[Opening RECORDS TO USE section]
(* ===== verification/Utf8.v ===== *)
(** * UTF-8 conversion (libs/unicode/utf8.c)

    WCHAR strings to UTF-8 and back, with the length queries.  A string is a
    list of 16-bit units or of bytes with an index; the return value -1 is a
    destination overflow, -2 an invalid input. *)
From S2P Require Import Prelude.

Module Utf8.

Definition WC_ERR_INVALID_CHARS : Z := 0x80.
Definition MB_ERR_INVALID_CHARS : Z := 0x08.
Definition has_flag (flags f : Z) : bool := negb (Z.land flags f =? 0).

Definition utf8_length : list Z :=
  [0;0;0;0;0;0;0;0;0;0;0;0;0;0;0;0;
   0;0;0;0;0;0;0;0;0;0;0;0;0;0;0;0;
   0;0;0;0;0;0;0;0;0;0;0;0;0;0;0;0;
   0;0;0;0;0;0;0;0;0;0;0;0;0;0;0;0;
   0;0;1;1;1;1;1;1;1;1;1;1;1;1;1;1;
   1;1;1;1;1;1;1;1;1;1;1;1;1;1;1;1;
   2;2;2;2;2;2;2;2;2;2;2;2;2;2;2;2;
   3;3;3;3;3;0;0;0;0;0;0;0;0;0;0;0].

Definition utf8_mask : list Z := [0x7f; 0x1f; 0x0f; 0x07].
Definition utf8_minval : list Z := [0x0; 0x80; 0x800; 0x10000].

Definition get_surrogate_value (src : list Z) (si : Z) (srclen : nat) : outcome Z :=
  let! c0 := rd src si in
  if (0xd800 <=? c0) && (c0 <=? 0xdfff) then
    if (0xdbff <? c0) || (srclen <=? 1)%nat then Ret 0 else
    let! c1 := rd src (si + 1) in
    if (c1 <? 0xdc00) || (0xdfff <? c1) then Ret 0
    else Ret (0x10000 + Z.shiftl (Z.land c0 0x3ff) 10 + Z.land c1 0x3ff)
  else Ret c0.

Fixpoint length_wcs_loop (flags : Z) (src : list Z) (si : Z) (srclen : nat) (len : Z) : outcome Z :=
  match srclen with
  | O => Ret len
  | S n =>
    let! ch := rd src si in
    if ch <? 0x80 then length_wcs_loop flags src (si + 1) n (len + 1)
    else if ch <? 0x800 then length_wcs_loop flags src (si + 1) n (len + 2)
    else
      let! val := get_surrogate_value src si srclen in
      if val =? 0 then
        if has_flag flags WC_ERR_INVALID_CHARS then Ret (-2)
        else length_wcs_loop flags src (si + 1) n len
      else if val <? 0x10000 then length_wcs_loop flags src (si + 1) n (len + 3)
      else length_wcs_loop flags src (si + 1) n (len + 4)
  end.

Definition get_length_wcs_utf8 (flags : Z) (src : list Z) (srclen : Z) : outcome Z :=
  length_wcs_loop flags src 0 (Z.to_nat srclen) 0.

(** the low six bits as a continuation byte *)
Definition cont_byte (v : Z) : Z := Z.lor 0x80 (Z.land v 0x3f).

(** the loop of [wine_utf8_wcstombs]: [len] is the room left, [di] the next
    byte; the result is the return value and the destination *)
Fixpoint wcstombs_loop (flags : Z) (src : list Z) (si : Z) (srclen : nat)
    (dst : list Z) (di len dstlen : Z) : outcome (Z * list Z) :=
  match srclen with
  | O => Ret (dstlen - len, dst)
  | S n =>
    let! ch := rd src si in
    if ch <? 0x80 then
      if len =? 0 then Ret (-1, dst) else
      let! dst := wr dst di (u8 ch) in
      wcstombs_loop flags src (si + 1) n dst (di + 1) (len - 1) dstlen
    else if ch <? 0x800 then
      if len - 2 <? 0 then Ret (-1, dst) else
      let! dst := wr dst (di + 1) (u8 (cont_byte ch)) in
      let! dst := wr dst di (u8 (Z.lor 0xc0 (Z.shiftr ch 6))) in
      wcstombs_loop flags src (si + 1) n dst (di + 2) (len - 2) dstlen
    else
      let! val := get_surrogate_value src si srclen in
      if val =? 0 then
        if has_flag flags WC_ERR_INVALID_CHARS then Ret (-2, dst)
        else wcstombs_loop flags src (si + 1) n dst di len dstlen
      else if val <? 0x10000 then
        if len - 3 <? 0 then Ret (-1, dst) else
        let! dst := wr dst (di + 2) (u8 (cont_byte val)) in
        let val := Z.shiftr val 6 in
        let! dst := wr dst (di + 1) (u8 (cont_byte val)) in
        let val := Z.shiftr val 6 in
        let! dst := wr dst di (u8 (Z.lor 0xe0 val)) in
        wcstombs_loop flags src (si + 1) n dst (di + 3) (len - 3) dstlen
      else
        if len - 4 <? 0 then Ret (-1, dst) else
        let! dst := wr dst (di + 3) (u8 (cont_byte val)) in
        let val := Z.shiftr val 6 in
        let! dst := wr dst (di + 2) (u8 (cont_byte val)) in
        let val := Z.shiftr val 6 in
        let! dst := wr dst (di + 1) (u8 (cont_byte val)) in
        let val := Z.shiftr val 6 in
        let! dst := wr dst di (u8 (Z.lor 0xf0 val)) in
        wcstombs_loop flags src (si + 1) n dst (di + 4) (len - 4) dstlen
  end.

Definition wine_utf8_wcstombs (flags : Z) (src : list Z) (srclen : Z) (dst : list Z) (dstlen : Z) :
    outcome (Z * list Z) :=
  if dstlen =? 0 then let! n := get_length_wcs_utf8 flags src srclen in Ret (n, dst)
  else wcstombs_loop flags src 0 (Z.to_nat srclen) dst 0 dstlen dstlen.

(** ** Decoding *)

(** [if ((ch = *src ^ 0x80) >= 0x40) goto bad; res = (res << 6) | ch] *)
Definition cont (src : list Z) (si res : Z) : outcome (option Z) :=
  let! b := rd src si in
  let ch := u8 (Z.lxor b 0x80) in
  if 0x40 <=? ch then Ret None else Ret (Some (Z.lor (u32 (Z.shiftl res 6)) ch)).

(** the cases 1, 2 and 3 of the switch, each falling through to the one
    before: the source index reached and the value, [None] at [bad] *)
Definition case1 (len : Z) (src : list Z) (si res : Z) : outcome (Z * option Z) :=
  let! r := cont src si res in
  match r with
  | None => Ret (si, None)
  | Some res =>
    let! minval := rd utf8_minval len in
    if res <? minval then Ret (si + 1, None)
    else if 0x10ffff <? res then Ret (si + 1, None)
    else Ret (si + 1, Some res)
  end.
Definition case2 (len : Z) (src : list Z) (si res : Z) : outcome (Z * option Z) :=
  let! r := cont src si res in
  match r with
  | None => Ret (si, None)
  | Some res => case1 len src (si + 1) res
  end.
Definition case3 (len : Z) (src : list Z) (si res : Z) : outcome (Z * option Z) :=
  let! r := cont src si res in
  match r with
  | None => Ret (si, None)
  | Some res => case2 len src (si + 1) res
  end.

(** the sequence started by the byte [ch], which is at [si - 1] *)
Definition sequence (src : list Z) (si srcend ch : Z) : outcome (Z * option Z) :=
  let! len := rd utf8_length (ch - 0x80) in
  if srcend <? si + len then Ret (si, None) else
  let! mask := rd utf8_mask len in
  let res := Z.land ch mask in
  if len =? 3 then case3 len src si res
  else if len =? 2 then case2 len src si res
  else if len =? 1 then case1 len src si res
  else Ret (si, None).

Fixpoint length_mbs_loop (fuel : nat) (flags : Z) (src : list Z) (si srcend ret : Z) : outcome Z :=
  if srcend <=? si then Ret ret else
  match fuel with
  | O => Spin
  | S fuel =>
    let! ch := rd src si in
    if ch <? 0x80 then length_mbs_loop fuel flags src (si + 1) srcend (ret + 1) else
    let! (si, r) := sequence src (si + 1) srcend ch in
    match r with
    | Some res => length_mbs_loop fuel flags src si srcend (if 0xffff <? res then ret + 2 else ret + 1)
    | None =>
      if has_flag flags MB_ERR_INVALID_CHARS then Ret (-2)
      else length_mbs_loop fuel flags src si srcend ret
    end
  end.

Definition get_length_mbs_utf8 (flags : Z) (src : list Z) (srclen : Z) : outcome Z :=
  length_mbs_loop (Z.to_nat srclen) flags src 0 srclen 0.

(** after the loop *)
Definition mbstowcs_end (si srcend : Z) (dst : list Z) (di dstend dstlen srclen : Z) : Z * list Z :=
  if si <? srcend then (-1, dst) else
  let result := dstlen - (dstend - di) in
  if (result =? 0) && (0 <? srclen) then (-2, dst) else (result, dst).

Fixpoint mbstowcs_loop (fuel : nat) (flags : Z) (src : list Z) (si srcend : Z) (dst : list Z)
    (di dstend dstlen srclen : Z) : outcome (Z * list Z) :=
  if negb ((di <? dstend) && (si <? srcend))
  then Ret (mbstowcs_end si srcend dst di dstend dstlen srclen) else
  match fuel with
  | O => Spin
  | S fuel =>
    let! ch := rd src si in
    if ch <? 0x80 then
      let! dst := wr dst di ch in
      mbstowcs_loop fuel flags src (si + 1) srcend dst (di + 1) dstend dstlen srclen
    else
    let! (si, r) := sequence src (si + 1) srcend ch in
    match r with
    | Some res =>
      if res <=? 0xffff then
        let! dst := wr dst di (u16 res) in
        mbstowcs_loop fuel flags src si srcend dst (di + 1) dstend dstlen srclen
      else if di =? dstend - 1 then Ret (-1, dst)
      else
        let res := res - 0x10000 in
        let! dst := wr dst di (u16 (Z.lor 0xd800 (Z.shiftr res 10))) in
        let! dst := wr dst (di + 1) (u16 (Z.lor 0xdc00 (Z.land res 0x3ff))) in
        mbstowcs_loop fuel flags src si srcend dst (di + 2) dstend dstlen srclen
    | None =>
      if has_flag flags MB_ERR_INVALID_CHARS then Ret (-2, dst)
      else mbstowcs_loop fuel flags src si srcend dst di dstend dstlen srclen
    end
  end.

Definition wine_utf8_mbstowcs (flags : Z) (src : list Z) (srclen : Z) (dst : list Z) (dstlen : Z) :
    outcome (Z * list Z) :=
  if dstlen =? 0 then let! n := get_length_mbs_utf8 flags src srclen in Ret (n, dst)
  else mbstowcs_loop (Z.to_nat srclen) flags src 0 srclen dst 0 dstlen dstlen srclen.

End Utf8.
[Closing RECORDS TO USE section]
INSTRUCTIONS FOR THE TASK |
Restate word for word only the lines above from the line containing "let! dst := wr dst (di + 1) (u16" to the line containing "if has_flag flags MB_ERR_INVALID_CHARS then Ret (-2, dst)", both of them included.

SOLVED PROBLEM |
        let! dst := wr dst (di + 1) (u16 (Z.lor 0xdc00 (Z.land res 0x3ff))) in
        mbstowcs_loop fuel flags src si srcend dst (di + 2) dstend dstlen srclen
    | None =>
      if has_flag flags MB_ERR_INVALID_CHARS then Ret (-2, dst)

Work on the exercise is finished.